1.             Capitalized terms used but not defined herein shall have the meanings ascribed to them in the Original Agreement.

2.             The obligation of Purchaser to consummate the transaction hereunder shall be subject to the fulfillment on or before the Closing Date of all of the following conditions, any or all of which may be waived by Purchaser in its sole discretion:

a.             Title Company shall be irrevocably and unconditionally committed to issue the Title Policy (or title policies) in the form of proforma policies issued by Title Company from September 14, 2006, to September 18, 2006.

b.             With respect to the ground lease for the Property located at 400 South Colorado, Purchaser shall have received an estoppel certificate as contemplated in the 1983 Addendum to such ground lease signed by the ground lessor thereunder, dated not more than forty-five (45) days prior to Closing (unless the Scheduled Closing Date has been extended by Purchaser pursuant to the Original Agreement) and indicating, to the knowledge of the ground lessor, that there are no uncured defaults under such ground lease by the ground lessee thereunder (the “Ground Lease Estoppel”).  In the event that on or before Closing Purchaser shall have not received the Ground Lease Estoppel, Purchaser shall have the option to terminate the Purchase Agreement with respect to 400 South Colorado upon notice to Seller.  In the event that Purchaser terminates the Purchase Agreement with respect to 400 South Colorado, the Purchase Price will




be reduced by $12,306,973 (i.e., the product of (i) $98.13 per square foot, and (ii) 125,415 square foot of space), notwithstanding the allocated purchase price for such property set forth on Exhibit K of the Original Agreement.

3.             Subject to the limitations of Section 8.3 of the Original Agreement, Seller represents and warrants to Purchaser the following:

a.             With respect to the property located at 303 South Technology Court B (also called Interlocken 1-B), Broomfield, Broomfield County, Colorado, to Seller’s Knowledge, Interlocken, Ltd., a Colorado limited partnership (“Interlocken”), did not exercise its repurchase option under that certain Special Warranty Deed dated June 20, 1996, executed by Interlocken in favor of Pacifica Development Properties II Limited Liability Company, a Colorado limited liability company, as of June 20, 1996, and recorded on June 25, 1996, in the Official Records of Boulder County, Colorado, as Reception No. 01620061.

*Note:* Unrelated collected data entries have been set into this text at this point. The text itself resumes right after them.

(* ===== verification/PlaygroundStorage.v ===== *)
(** * Stored state of the playground

    Model of src/web/default/src/features/playground/lib/storage.ts and
    hooks/use-playground-state.ts: the configuration, the enabled parameters
    and the messages, kept in memory and in localStorage as JSON texts.

    [localStorage] is a finite map; [accepts] tells whether [setItem] stores a
    text (it throws when the quota is exceeded, which the code logs).  The
    configuration and the enabled parameters are objects; messages are written
    member by member in the order of their type, and a stored array that is
    not made of messages is not interpreted. *)
From S2P Require Import Prelude JsString JsNumber JsValue JsonFacts Messages MediaPolling ChatStream.
From stdpp Require Import gmap.

Open Scope nat_scope.

Abbreviation store := (gmap jsstr jsstr).

(** ** Constants *)

Definition CONFIG : jsstr := js "playground_config".
Definition MESSAGES : jsstr := js "playground_messages".
Definition PARAMETER_ENABLED : jsstr := js "playground_parameter_enabled".

Definition DEFAULT_GROUP : jsstr := js "default".
Lemma sanitize_members item item' k :
  sanitizeCreationHistoryItem item = Ok item' →
  k ∉ [js "imageOptions"; js "imageReferences"; js "videoReferences"] → prop k item' = prop k item.
Proof.
  intros (i & Hi & Hs)%exc_bind_Ok Hk. rewrite !not_elem_of_cons in Hk. destruct Hk as (H1 & H2 & H3 & _).
  assert (prop k i = prop k item) as <- by (apply (sanitize_image_members _ _ _ Hi); set_solver).
  destruct (negb _); [by injection Hs as <-|]. apply exc_bind_Ok in Hs as (m & _ & [= <-]). by apply prop_set_ne.
Qed.

Lemma sanitize_image_clean item item' :
  sanitize_image item = Ok item' → val_truthy (prop (js "imageReferences") item') = true →
  sanitizeImageReferences (prop (js "imageReferences") item') (item_model item) = Ok (prop (js "imageReferences") item')
  ∧ (prop (js "imageOptions") item' = VUndef ∨
     ∃ o, normalizeCreationImageOptions (stored_options (prop (js "imageOptions") item')) (item_model item) = Ok o ∧
          options_value o = prop (js "imageOptions") item').
Proof.
  unfold sanitize_image. destruct (val_truthy (prop (js "imageReferences") item)) eqn:Et; cbn [negb]; [|intros [= <-]; congruence].
  intros (o & Ho & Hs)%exc_bind_Ok _. apply exc_bind_Ok in Hs as (r & Hr & [= <-]).
  apply image_references_clean in Hr as (us & _ & -> & Hr).
  rewrite prop_set, prop_set_ne by other_key. rewrite prop_set. split; [done|].
  destruct (val_truthy (prop (js "imageOptions") item)); [|injection Ho as <-; by left].
  apply exc_bind_Ok in Ho as (o' & Ho & [= <-]). right. exists o'. split; [|done]. by apply normalize_again in Ho.
Qed.

Lemma sanitize_clean item item' : sanitizeCreationHistoryItem item = Ok item' → clean item'.
Proof.
  intros Hs. assert (item_model item' = item_model item) as Em.
  { unfold item_model. rewrite (sanitize_members _ _ _ Hs); [done|other_key]. }
  apply exc_bind_Ok in Hs as (i & Hi & Hs).
  assert (prop (js "imageReferences") item' = prop (js "imageReferences") i ∧
          prop (js "imageOptions") item' = prop (js "imageOptions") i) as [E1 E2].
  { destruct (negb _); [by injection Hs as <-|]. apply exc_bind_Ok in Hs as (m & _ & [= <-]).
    split; apply prop_set_ne; other_key. }
  split; rewrite ?Em, ?E1, ?E2; [intros Ht; by apply (sanitize_image_clean _ _ Hi)|..].
  - intros Ht. destruct (sanitize_image_clean _ _ Hi Ht) as [_ [?|(o & Ho & Eo)]]; [by left|right]. exists o. by rewrite Eo.
  - intros Ht. destruct (val_truthy (prop (js "videoReferences") item)) eqn:Ev; cbn [negb] in Hs.
    + apply exc_bind_Ok in Hs as (m & Hm & [= <-]). apply sanitized_clean in Hm as (us & vs & aus & s & e & a & Hm).
      rewrite prop_set. do 8 eexists. split; [done|]. split; [exact Hm|]. intros k w Hin.
      pose proof (clean_members_keys _ _ _ _ _ _ _ Hm) as Hd. rewrite obj_get_spread by done.
      by rewrite (obj_get_elem k w m).
    + injection Hs as <-. rewrite (sanitize_image_members _ _ _ Hi) in Ht by other_key. congruence.
Qed.

(** Cleaning a clean item. *)
Lemma sanitize_again item :
  clean item → ∃ item', sanitizeCreationHistoryItem item = Ok item' ∧ strip_obj item' = strip_obj item.
Proof.
  intros [Hi Ho Hv].
  assert (∃ i, sanitize_image item = Ok i ∧ strip_obj i = strip_obj item ∧
    prop (js "videoReferences") i = prop (js "videoReferences") item) as (i & Ei & Es & Ep).
  { unfold sanitize_image. destruct (val_truthy (prop (js "imageReferences") item)) eqn:Et; cbn [negb]; [|by exists item].
    rewrite (Hi eq_refl).
    assert (∃ o, (if val_truthy (prop (js "imageOptions") item) then
        o ← normalizeCreationImageOptions (stored_options (prop (js "imageOptions") item)) (item_model item);
        Ok (options_value o) else Ok VUndef) = Ok o ∧ strip o = strip (prop (js "imageOptions") item)) as (o & -> & Eo).
    { destruct (Ho eq_refl) as [-> |(o & En & Eo)]; [by exists VUndef|].
      rewrite <- truthy_strip, <- Eo, truthy_strip, options_truthy, En. by eexists. }
    eexists. split; [reflexivity|]. split; [|by rewrite !prop_set_ne by other_key].
    rewrite strip_set_same by (by rewrite prop_set_ne by other_key). by apply strip_set_same. }
  unfold sanitizeCreationHistoryItem. rewrite Ei. cbn [mbind exc_bind].
  destruct (val_truthy (prop (js "videoReferences") item)) eqn:Et; cbn [negb]; [|by exists i].
  destruct (Hv eq_refl) as (r & m & us & vs & aus & s & e & a & Er & Hm & Hg).
  rewrite (sanitized_again _ m us vs aus s e a) by
    (first [done|rewrite Er; intros k w Hin; cbn [member_value]; unfold prop; by rewrite (Hg k w)]).
  eexists. split; [reflexivity|]. rewrite <- Es. apply strip_set_same. rewrite Ep, Er. cbn [own_members].
  do 2 f_equal. by apply spread_same.
Qed.
(** The items that are kept, and those that are dropped. *)
Lemma latest_spec items :
  Forall good items →
  Forall good (latest items) ∧ StronglySorted newer (latest items) ∧ (length (latest items) ≤ CREATION_HISTORY_LIMIT)%nat ∧
  ∃ dropped, items ≡ₚ latest items ++ dropped ∧ (∀ a b, a ∈ latest items → b ∈ dropped → newer a b) ∧
    (dropped ≠ [] → length (latest items) = CREATION_HISTORY_LIMIT).
Proof.
  intros Hg. pose proof (history_newest_sorted items Hg) as Hs. unfold latest.
  assert (items ≡ₚ history_newest_first items) as Hp by (symmetry; apply sort_by_Permutation).
  rewrite Hp in Hg. rewrite <- (take_drop CREATION_HISTORY_LIMIT (history_newest_first items)) in Hs, Hg.
  apply sorted_app in Hs as [Hs1 Hs2]. apply Forall_app in Hg as [Hg _].
  split_and!; [done|done|rewrite length_take; lia|]. exists (drop CREATION_HISTORY_LIMIT (history_newest_first items)).
  split_and!; [by rewrite take_drop|done|]. intros Hd. rewrite length_take.
  destruct (decide (length (history_newest_first items) ≤ CREATION_HISTORY_LIMIT)%nat); [|lia].
  by rewrite drop_ge in Hd by done.
Qed.

Lemma newer_rel items :
  Forall good items → StronglySorted newer items →
  StronglySorted (rel_of (λ left right, negb (nltb (of_Z 0) (nsub (created right) (created left))))) items.
Proof.
  intros Hg Hs. induction Hs as [|a l Hs IH Hf]; [constructor|]. apply Forall_cons in Hg as [Ha Hg].
  constructor; [auto|]. rewrite Forall_forall in *. intros b Hb.
  apply difference_le; [apply good_regular; auto|by apply good_regular|]. by apply Hf.
Qed.

Lemma latest_id items :
  Forall good items → StronglySorted newer items → (length items ≤ CREATION_HISTORY_LIMIT)%nat → latest items = items.
Proof.
  intros Hg Hs Hl. unfold latest, history_newest_first. rewrite sort_by_id by (by apply newer_rel). by apply take_ge.
Qed.

(** Items that JSON makes the same of. *)
Definition same_items (l l' : list obj) : Prop := map strip_obj l = map strip_obj l'.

b.             With respect to the property known as Hill Top Land Site (2) located in Littleton, Colorado, under that certain Second Amended and Restated Declaration of Covenants, Conditions and Restriction of South Park dated as of June 26, 1995, recorded on July 13, 1992, in Book 6538, Page 604, of the Official Records of Arapahoe County, Colorado, to Seller’s Knowledge, the “Declarant” thereunder has not exercised the repurchase right described in Article 5 thereof.

4.             With respect to those title exceptions for which Purchaser requested a “Title Estoppel” in that certain letter dated as of September 6, 2006 from Barbara J. Jurgens at Pircher, Nichols & Meeks to Mack-Cali Realty Corporation (the “Estoppel Exceptions”), Seller shall use commercially reasonable efforts to assist Purchaser in obtaining an estoppel certificate and/or certificates of compliance containing no statement of any unpaid assessment or material default; provided, however, that the failure to obtain any Title Estoppel shall not constitute the failure to satisfy a condition precedent to Closing. In the event that Seller and Purchaser are unable to obtain any Title Estoppel, Seller shall provide a representation and warranty to Purchaser at Closing, that (i) there are no unpaid assessments or other payments due and owing pursuant to the relevant recorded document, (ii) Seller has received no written notice of any material default or breach under the applicable Estoppel Exception, and (iii) to Seller’s knowledge, there is no material default or breach under the applicable Estoppel Exception. The foregoing representation and warranty shall be subject to the limitations of Section 8.3 of the Original Agreement

5.             Subject to Section 2 above, Purchaser hereby acknowledges that it has completed its title and survey review and waived its right to terminate the Purchase Agreement pursuant to Section 6.3 of the Original Agreement

6.             Whenever required by the context of this Amendment, the singular will include the plural and the masculine will include the feminine and vice versa.  This Amendment will not be construed as if it had been prepared by one of the parties, but rather as if both parties had prepared the same.  All exhibits and schedules referred to in this Amendment are attached and incorporated by this reference, and any capitalized term used in any exhibit or schedule which is not defined in such exhibit or schedule will have the meaning attributable to such term in the body of this Amendment.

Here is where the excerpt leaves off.